- WHAT YOU SHOULD DO -
Reproduce all the entries precisely.

*** SUPPLIED DATA ***

(** The [while True] loop (lines 71-92): one iteration per answer of
    [result3].  When the server has no further answer, [result3]
    raises. *)
Fixpoint paged_loop (pages : list ldap_response) (all_ad_users : gmap string bool)
  : M (gmap string bool) :=
  match pages with
  | [] => tell EvLdapResult;;; raise LDAPError
  | r :: pages' =>
      tell EvLdapResult;;;
      let* all_ad_users := lift (for_each ingest_entry all_ad_users (rdata r)) in
      match pctrls r with
      | c :: _ =>
          if String.eqb (cookie c) "" then ret all_ad_users
          else tell (EvLdapSearch (cookie c));;; paged_loop pages' all_ad_users
      | [] => raise PagingUnsupported
      end
  end.

Definition get_all_active_ad_users (w : world) : M (gmap string bool) :=
  tell EvLdapBind;;;
  (if ldap_bind_ok w then ret tt else raise LDAPError);;;
  tell (EvLdapSearch "");;;
  let* all_ad_users := paged_loop (ldap_pages w) ∅ in
  tell EvLdapUnbind;;;
  ret all_ad_users.

(* ===================================================================== *)
(** ** Notification and revocation (lines 122-146, 187-191) *)
(* ===================================================================== *)

(** The loop of [slack_message_owners] over [owners.keys()]. *)
Fixpoint message_loop (w : world) (message : text) (keys : list pykey) : M unit :=
  match keys with
  | [] => ret tt
  | owner :: keys' =>
      tell (EvPostMessage owner message);;;
      (if post_message_ok w owner message then ret tt else raise HTTPError);;;
      message_loop w message keys'
  end.

Definition slack_message_owners (w : world) (message : text)
    (owners : gmap pykey pyval) : M bool :=
  message_loop w message (map fst (map_to_list owners));;;
  ret true.

Definition disable_slack_user (w : world) (slack_id : pyval)
    (slack_email reason : string) (owners : gmap pykey pyval) : M bool :=
  tell (EvScimDelete slack_id);;;
  (if scim_delete_ok w slack_id then ret tt else raise HTTPError);;;
  let log_msg := DisabledText slack_id slack_email reason in
  tell (EvLogInfo log_msg);;;
  slack_message_owners w log_msg owners;;;
  ret true.

Definition notify_admin_invalid_user (w : world) (slack_id : pyval)
    (slack_email reason : string) (owners : gmap pykey pyval) : M unit :=
  let log_msg := InvalidText slack_id slack_email reason in
  tell (EvLogInfo log_msg);;;
  slack_message_owners w log_msg owners;;;
  ret tt.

***

- SOLVED EXERCISE -
(** The [while True] loop (lines 71-92): one iteration per answer of
    [result3].  When the server has no further answer, [result3]
    raises. *)
Fixpoint paged_loop (pages : list ldap_response) (all_ad_users : gmap string bool)
  : M (gmap string bool) :=
  match pages with
  | [] => tell EvLdapResult;;; raise LDAPError
  | r :: pages' =>
      tell EvLdapResult;;;
      let* all_ad_users := lift (for_each ingest_entry all_ad_users (rdata r)) in
      match pctrls r with
      | c :: _ =>
          if String.eqb (cookie c) "" then ret all_ad_users
          else tell (EvLdapSearch (cookie c));;; paged_loop pages' all_ad_users
      | [] => raise PagingUnsupported
      end
  end.

Definition get_all_active_ad_users (w : world) : M (gmap string bool) :=
  tell EvLdapBind;;;
  (if ldap_bind_ok w then ret tt else raise LDAPError);;;
  tell (EvLdapSearch "");;;
  let* all_ad_users := paged_loop (ldap_pages w) ∅ in
  tell EvLdapUnbind;;;
  ret all_ad_users.

(* ===================================================================== *)
(** ** Notification and revocation (lines 122-146, 187-191) *)
(* ===================================================================== *)

(** The loop of [slack_message_owners] over [owners.keys()]. *)
Fixpoint message_loop (w : world) (message : text) (keys : list pykey) : M unit :=
  match keys with
  | [] => ret tt
  | owner :: keys' =>
      tell (EvPostMessage owner message);;;
      (if post_message_ok w owner message then ret tt else raise HTTPError);;;
      message_loop w message keys'
  end.

Definition slack_message_owners (w : world) (message : text)
    (owners : gmap pykey pyval) : M bool :=
  message_loop w message (map fst (map_to_list owners));;;
  ret true.

Definition disable_slack_user (w : world) (slack_id : pyval)
    (slack_email reason : string) (owners : gmap pykey pyval) : M bool :=
  tell (EvScimDelete slack_id);;;
  (if scim_delete_ok w slack_id then ret tt else raise HTTPError);;;
  let log_msg := DisabledText slack_id slack_email reason in
  tell (EvLogInfo log_msg);;;
  slack_message_owners w log_msg owners;;;
  ret true.

Definition notify_admin_invalid_user (w : world) (slack_id : pyval)
    (slack_email reason : string) (owners : gmap pykey pyval) : M unit :=
  let log_msg := InvalidText slack_id slack_email reason in
  tell (EvLogInfo log_msg);;;
  slack_message_owners w log_msg owners;;;
  ret tt.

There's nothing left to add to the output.